I’ve asked Ryan this question, too. I’m married to the man, so perhaps it should be obvious to me how he manages his time. But truthfully, I didn’t know how he kept track of the variety of projects and people he has to manage. “I don’t manage my time, Jen,” he told me. “I manage my focus.”
As I write a book about time and its anxieties, I’m growing to understand that managing time is a myth. We don’t control the hours any more than we control the arrival of winter’s first snow. But it is true that we can, at least to some extent, manage our focus. We can decide what to give attention to and what to ignore.

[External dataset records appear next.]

(* ===== verification/Factor.v ===== *)
(** * Primes and factorisations: DC/adc.c

    [ListFirstPrimes] fills a table of primes, [GetFactorization] a table with
    the factorisation of every number below the last of them, each from the
    entry of its quotient by its smallest prime divisor ([ExtendFactors]).
    [None] is an access outside an array, a read of an entry that was not
    stored yet (such an entry is zero and the code divides by it), or a NULL
    entry of [fctlist]. *)

From Stdlib Require Import ZArith Lia.
From stdpp Require Import base gmap numbers option list.
From S2P Require Import Prelude.

(** ** ListFirstPrimes *)

Section Primes.
(** [prlist] has room for this many entries. *)
Variable cap : nat.

(** [prlist[prnum++] = nmb]. *)
Definition push_prime (nmb : Z) (prlist : list Z) : option (list Z) :=
  if (length prlist <? cap)%nat then Some (prlist ++ [nmb]) else None.

(** [for (j = 0; prlist[j]*prlist[j] <= nmb; j++)] from entry [j] on:
    the first stored prime that divides [nmb], if there is one. *)
Fixpoint first_divisor (nmb : Z) (from_j : list Z) : option (option Z) :=
  match from_j with
  | [] => None
  | p :: rest =>
      if p * p <=? nmb then
        if nmb - p * (nmb / p) =? 0 then Some (Some p) else first_divisor nmb rest
      else Some None
  end.

(** [for (nmb = 8; nmb < mpr; nmb++)] with [n] rounds to go. *)
Fixpoint primes_loop (n : nat) (nmb : Z) (prlist : list Z) : option (list Z) :=
  match n with
  | O => Some prlist
  | S n' =>
      match first_divisor nmb prlist with
      | None => None
      | Some (Some _) => primes_loop n' (nmb + 1) prlist
      | Some None =>
          match push_prime nmb prlist with
          | None => None
          | Some prlist' => primes_loop n' (nmb + 1) prlist'
          end
      end
  end.

(** The table, whose length is the returned [prnum]. *)
Definition ListFirstPrimes (mpr : Z) : option (list Z) :=
  if (4 <=? cap)%nat then primes_loop (Z.to_nat (mpr - 8)) 8 [2; 3; 5; 7] else None.
End Primes.

(** ** GetFactorization *)

Record Factorization := mkFct { mlt : list Z; exp : list Z; fdim : nat }.

(** [f->mlt[k] = m; f->exp[k] = e]. *)
Definition set_factor (k : nat) (m e : Z) (f : Factorization) : option Factorization :=
  if ((k <? length (mlt f)) && (k <? length (exp f)))%nat
  then Some (mkFct (<[k := m]> (mlt f)) (<[k := e]> (exp f)) (fdim f)) else None.

(** The loop of [ExtendFactors] with [n] rounds to go, in round [i]. *)
Fixpoint extend_loop (n i : nat) (firstdiv : Z) (divfct : Factorization) (multnum : nat)
    (fdivused : bool) (nmbfct : Factorization) : option Factorization :=
  match n with
  | O => Some nmbfct
  | S n' =>
      match mlt divfct !! i, exp divfct !! i with
      | Some m, Some e =>
          if m =? 1 then
            if fdivused then Some nmbfct else set_factor multnum firstdiv 1 nmbfct
          else
            let '(k, e', multnum', used') :=
              if m <? firstdiv then (i, e, S multnum, fdivused)
              else if m =? firstdiv then (i, e + 1, multnum, true)
              else (if fdivused then i else S i, e, multnum, fdivused) in
            match set_factor k m e' nmbfct with
            | None => None
            | Some f => extend_loop n' (S i) firstdiv divfct multnum' used' f
            end
      | _, _ => None
      end
  end.

Abbreviation fct_table := (gmap Z Factorization).

Definition ExtendFactors (nmb firstdiv : Z) (nmbfct : Factorization) (fctlist : fct_table)
    : option Factorization :=
  match fctlist !! (nmb / firstdiv) with
  | None => None
  | Some divfct => extend_loop (fdim divfct) 0 firstdiv divfct 0 false nmbfct
  end.

(** [while (isft > 0) { len++; isft = isft >> 1; }]. *)
Fixpoint bit_length (fuel : nat) (isft : Z) : nat :=
  match fuel with
  | O => 0
  | S fuel' => if 0 <? isft then S (bit_length fuel' (Z.shiftr isft 1)) else 0
  end.

(** The entry allocated for [i]: all factors one, all exponents zero. *)
Definition fresh_fct (i : Z) : Factorization :=
  let len := bit_length 64 i in
  mkFct (repeat 1 (Nat.max len 1)) (repeat 0 (Nat.max len 1)) len.

(** One round of [for (i = 0; i < prlist[prnum-1]; i++)].  [repeat] stands
    for what [malloc] leaves when [i = 0]; that entry is never read. *)
Definition factor_step (prlist : list Z) (i : Z) (fctlist : fct_table) : option fct_table :=
  let fct := fresh_fct i in
  match first_divisor i prlist with
  | None => None
  | Some d =>
      let fct' :=
        match d with
        | Some firstdiv =>
            if firstdiv * firstdiv =? i then set_factor 0 firstdiv 2 fct
            else ExtendFactors i firstdiv fct fctlist
        | None => set_factor 0 i 1 fct
        end in
      match fct' with
      | None => None
      | Some f => Some (<[i := f]> fctlist)
      end
  end.

Fixpoint factor_loop (n : nat) (prlist : list Z) (i : Z) (fctlist : fct_table) : option fct_table :=
  match n with
  | O => Some fctlist
  | S n' =>
      match factor_step prlist i fctlist with
      | None => None
      | Some t => factor_loop n' prlist (i + 1) t
      end
  end.

Definition GetFactorization (prlist : list Z) : option fct_table :=
  match last prlist with
  | None => None
  | Some lastp =>
      let two := mkFct [2; 1] [1; 0] 2 in
      let three := mkFct [3; 1] [1; 0] 2 in
      factor_loop (Z.to_nat lastp) prlist 0 (<[3 := three]> (<[2 := two]> ∅))
  end.
Lemma product_of_rep L expons : expons_rep L expons -> product expons 0 = L /\ bases_ok expons 0.
Proof.
  intros (Hlen & HL & Hx & Hv).
  assert (Hk : forall k, 0 <= nth k expons 0 /\ (nth k expons 0 <> 0 -> prime (0 + Z.of_nat k))).
  { intros k. specialize (Hx (Z.of_nat k) ltac:(lia)). by rewrite Nat2Z.id in Hx. }
  assert (Hb : bases_ok expons 0).
  { intros k. destruct (Hk k) as [H0 Hp]. split; [done|]. intros Hne. specialize (Hp Hne).
    apply prime_ge_2 in Hp. split; [done|]. destruct (Nat.le_gt_cases 60 k).
    - rewrite nth_overflow in Hne by lia. done.
    - unfold maxprmfctr. lia. }
  split; [|done]. apply eq_of_vals; [by apply product_pos|done|]. intros q i Hq Hi.
  pose proof (val_product q expons Hq 0 ltac:(lia) Hk) as Hp. rewrite Z.sub_0_r in Hp.
  pose proof (prime_ge_2 q Hq). destruct (Z.ltb_spec q 0); [lia|].
  rewrite (val_unique _ _ _ _ Hi Hp). by apply Hv.
Qed.

(** ** GetLCM *)

Lemma GetLCM_run lim t es mask : table_below lim t -> Forall (dim_ok lim) (zip adcprime es) ->
  (length (zip adcprime es) < 64)%nat -> 0 <= mask < 2 ^ Z.of_nat (length (zip adcprime es)) ->
  exists r, GetLCM mask t es = Some r /\ capped (lcm_dims (zip adcprime es) mask) r.
Proof.
  intros Ht Hes Hlen Hmask. unfold GetLCM.
  destruct (mask_loop_run lim t es Ht _ Hes 64 mask 0 1 _ eq_refl Hmask Hlen expons_rep_start)
    as (expons & -> & Hrep).
  eexists. split; [reflexivity|]. rewrite Z.lcm_1_l in Hrep.
  rewrite Z.abs_eq in Hrep by (pose proof (lcm_dims_pos lim _ Hes mask); lia).
  destruct (product_of_rep _ _ Hrep) as [<- Hb]. rewrite <- (Z.mul_1_l (product expons 0)).
  apply lcm_loop_run; [done|]. split; [lia|]. discriminate.
Qed.

(** ** The constants are good *)

Definition fact59 : Z := foldr Z.mul 1 (Z.of_nat <$> seq 1 59).

Lemma prime_divides_product q l : prime q -> (q | foldr Z.mul 1 l) -> exists x, x ∈ l /\ (q | x).
Proof.
  intros Hq. induction l as [|x l IH]; cbn [foldr].
  - intros H. apply prime_ge_2 in Hq. apply Z.divide_1_r_nonneg in H; lia.
  - intros H. destruct (prime_mult q Hq _ _ H) as [H'|H'].
    + exists x. split; [by left|done].
    + destruct (IH H') as (y & Hy & Hd). exists y. split; [by right|done].
Qed.

Lemma smooth_of_fact n : n <> 0 -> fact59 mod n = 0 -> smooth n.
Proof.
  intros Hn Hm q Hq Hd. apply Z.mod_divide in Hm; [|done].
  destruct (prime_divides_product q (Z.of_nat <$> seq 1 59) Hq) as (x & Hx & Hqx); [by transitivity n|].
  apply list_elem_of_fmap in Hx as (k & -> & Hk%elem_of_seq). apply Z.divide_pos_le in Hqx; [|lia].
  unfold maxprmfctr. lia.
Qed.

Definition dim_okb (pe : Z * Z) : bool :=
  (2 <=? fst pe - 1) && (fst pe <=? 98717) && (2 <=? snd pe) && (snd pe <? 98717)
  && (fact59 mod (fst pe - 1) =? 0).

Lemma dims_okb_ok lim pes : 98717 <= lim -> forallb dim_okb pes = true -> Forall (dim_ok lim) pes.
Proof.
  intros Hlim H. apply Forall_forall. intros pe Hpe%list_elem_of_In. rewrite forallb_forall in H.
  specialize (H pe Hpe). unfold dim_okb in H. rewrite !andb_true_iff, !Z.leb_le, Z.ltb_lt, Z.eqb_eq in H.
  split_and!; [lia|lia|lia|lia|]. apply smooth_of_fact; [lia|apply H].
Qed.
Lemma run_ok_S : run_ok params_S adcexpS (estimated_memory params_S) 32000.
Proof.
  unfold run_ok. split; [exact class_S_ok|]. unfold MAX_NUM_OF_MEAS.
  change (estimated_memory params_S) with 75000. cbn [params_S class_params mnum tuplenum dim clss Ascii.eqb Bool.eqb].
  repeat split; discriminate || reflexivity || (cbn; lia).
Qed.

Lemma benchmark_correct_witness :
  exists rows words st vs outs,
    GenerateADC UpPrimeLim params_S gen_start = Some (Some (rows, words), st)
    /\ run_passes params_S 4 75000 (fun _ => demo_block) 32000 0 (fun _ => demo_junk) (fun _ => repeat 7 18750)
         rows words outs
    /\ concat (outs <$> seq 0 4) ≡ₚ view_tuple <$> vs /\ length vs = 31%nat.
Proof.
  destruct (benchmark_correct params_S adcexpS 75000 32000 4 (fun _ => demo_block) 0 (fun _ => demo_junk)
    (fun _ => repeat 7 18750)) as (rows & words & st & vs & outs & H1 & _ & _ & H2 & H3 & _ & _ & H4).
  - exact run_ok_S.
  - lia.
  - repeat split.
  - intros _. rewrite repeat_length. reflexivity.
  - exists rows, words, st, vs, outs. split; [exact H1|]. split; [exact H2|]. split; [exact H3|]. exact (H4 eq_refl).
Defined.

(** The default memory is enough.  For the classes S, W, A and B, with the
    number of attributes and tuples [ParseParFile] and [main] set, the
    estimate [main] makes for the pool satisfies all conditions of
    [benchmark_correct]; only the view file must have room for the cube. *)
Theorem estimated_memory_correct par vspace :
  clss par = "S"%char \/ clss par = "W"%char \/ clss par = "A"%char \/ clss par = "B"%char ->
  2 ^ Z.of_nat (dim (class_params par)) * tuplenum (class_params par) <= Z.of_nat vspace ->
  exists es, class_expons (clss par) = Some es
    /\ run_ok (class_params par) es (estimated_memory (class_params par)) vspace.
Proof.
  destruct par as [id d m n inv name cl]. cbn [clss]. intros Hcl.
  destruct Hcl as [->|[->|[->| ->]]]; intros Hv; (eexists; split; [reflexivity|]); unfold run_ok, class_ok;
    cbn [class_params mnum tuplenum dim clss Ascii.eqb Bool.eqb] in *; unfold MAX_NUM_OF_MEAS.
  - change (estimated_memory _) with 75000. repeat split; (discriminate || reflexivity || assumption || (cbn; lia)).
  - change (estimated_memory _) with 10000000. repeat split; (discriminate || reflexivity || assumption || (cbn; lia)).
  - change (estimated_memory _) with 125000000. repeat split; (discriminate || reflexivity || assumption || (cbn; lia)).
  - change (estimated_memory _) with 1500000000. repeat split; (discriminate || reflexivity || assumption || (cbn; lia)).
Qed.

Lemma estimated_memory_correct_witness :
  exists es, class_expons "S" = Some es /\ run_ok params_S es (estimated_memory params_S) 32000.
Proof.
  apply (estimated_memory_correct (mkPar 0 5 1 100 0 "ADC" "S") 32000).
  - left. reflexivity.
  - discriminate.
Defined.
(* ===== verification/TftpRecv.v ===== *)
(** * The receiver writes what was sent

    An invariant of the machine of [recvfile]: while it waits for block
    [j + 1], the first [j] segments are in the file, converted, and nothing
    else is.  What arrives may be lost, repeated or out of order, as long as a
    data packet carries the segment of its number. *)

From Stdlib Require Import ZArith Lia Ascii String.
From stdpp Require Import base numbers option list.
From S2P Require Import Prelude TftpBuf TftpBufSpec TftpServer TftpSend.

Local Open Scope Z_scope.
Local Open Scope list_scope.
Local Abbreviation length := List.length.

Section Receiver.
Context (convert : bool) (st old : list Z).

(** A packet a faithful sender of [st] may have sent. *)
Definition honest (bytes : list Z) : Prop :=
  exists opcode block data, bytes = packet opcode block data /\ (length data <= SEGSIZE)%nat
    /\ (s16 opcode = DATA -> exists k, block = Z.of_nat k + 1 /\ (k < segments st)%nat
          /\ Z.of_nat k <= 32767 /\ data = segment st k).

Definition honest_event (e : event) : Prop :=
  match e with Arrives _ (Pkt bytes) => honest bytes | _ => True end.

(** What the first [j] segments leave in the file. *)
Definition stored (j : nat) : Z * list Z := sink convert (-1, []) (concat (segment st <$> seq 0 j)).

Lemma stored_S j : stored (S j) = sink convert (stored j) (segment st j).
Proof.
  unfold stored. rewrite seq_S, fmap_app, concat_app, sink_app. cbn [fmap list_fmap concat Nat.add]. by rewrite app_nil_r.
Qed.

Record receiving (j : nat) (s : receiver) : Prop := {
  rc_idle : idle convert old (stored j) (r_file s) (r_bufs s);
  rc_ack : take 4 (r_ackbuf s) = ack_packet (Z.of_nat j);
  rc_acklen : (4 <= length (r_ackbuf s))%nat;
  rc_block : r_block s = Z.of_nat j + 1;
  rc_few : (j < segments st)%nat;
  rc_short : Z.of_nat j <= 32767;
  rc_timeout : 0 <= r_timeout s < maxtimeout;
  rc_clock : (rexmtval | r_timeout s);
  rc_stale : let p := buf (get_bf (negb (current (r_bufs s))) (r_bufs s)) in
    if decide (j = 0%nat) then th_opcode p <> DATA else th_block p = Z.of_nat j;
  rc_last : r_last s = false
}.

(** After the final ack. *)
Record finishing (s : receiver) : Prop := {
  fn_idle : idle convert old (stored (segments st)) (r_file s) (r_bufs s);
  fn_stale : th_opcode (dp_of s) <> DATA \/ th_block (dp_of s) <> r_block s;
  fn_timeout : 0 <= r_timeout s < maxtimeout;
  fn_clock : (rexmtval | r_timeout s);
  fn_last : r_last s = true
}.

Definition waiting (j : nat) (s : receiver) : Prop := receiving j s \/ (j <= segments st)%nat /\ finishing s.

Definition ack (j : nat) : list Z := ack_packet (Z.of_nat j).

(** The file at the end. *)
Definition left_in (j : nat) (f : wfile) : Prop := wrote old (snd (stored j)) f.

That is an important point Stephen King makes in his book, On Writing, which I’m finishing for my MFA. King suggests that the “strenuous” reading a writer must engage is a matter of deliberate attention, especially the willingness to turn off the tv. “If you feel you must have the news analyst blowhards on CNN while you exercise, or the stock market blowhards on MSNBC, or the sports blowhards on ESPN, it’s time for you to question how serious you really are about becoming a writer. You must be prepared to do some serious turning inward toward the life of the imagination. . . . Reading takes time, and the glass teat takes too much of it.”
(I read this—and then proceeded, that same night, to finish two episodes of Ted Lasso.)
It’s not easy to give undivided attention to anything these days. We are endlessly distracted. But attention is, in fact, the very thing our friendships, our families, our spiritual lives, our vocations are starved for. To read Simone Weil, who died in 1942, is to realize that fragmented attention isn’t a consequence of the smartphone era. Attention has always been a faculty that requires disciplined cultivation.
In her essay, “Reflections of the Right Use of School Studies with a View of the Love of God,” Weil argues that attention is the faculty we cultivate in academic study as well as in prayer. Attention is the capacity for sustaining interest and curiosity. It’s the capacity for rigorous and careful engagement. Better is twenty minutes of undiluted attention, says Weil, than three hours of “frowning application.”
If Weil is right, the habit of attention might be called a spiritual discipline. It’s a worthy reason for making New Year’s resolutions regarding book reading. Maybe it’s setting the goal to read every day for a certain amount of time. Maybe it’s finishing a certain number of books in a year. Maybe it’s reading books in a different genre than we’re familiar with. Maybe it’s gathering a group of people to form a book club. Maybe it’s keeping a small notebook with reflections on the books we read.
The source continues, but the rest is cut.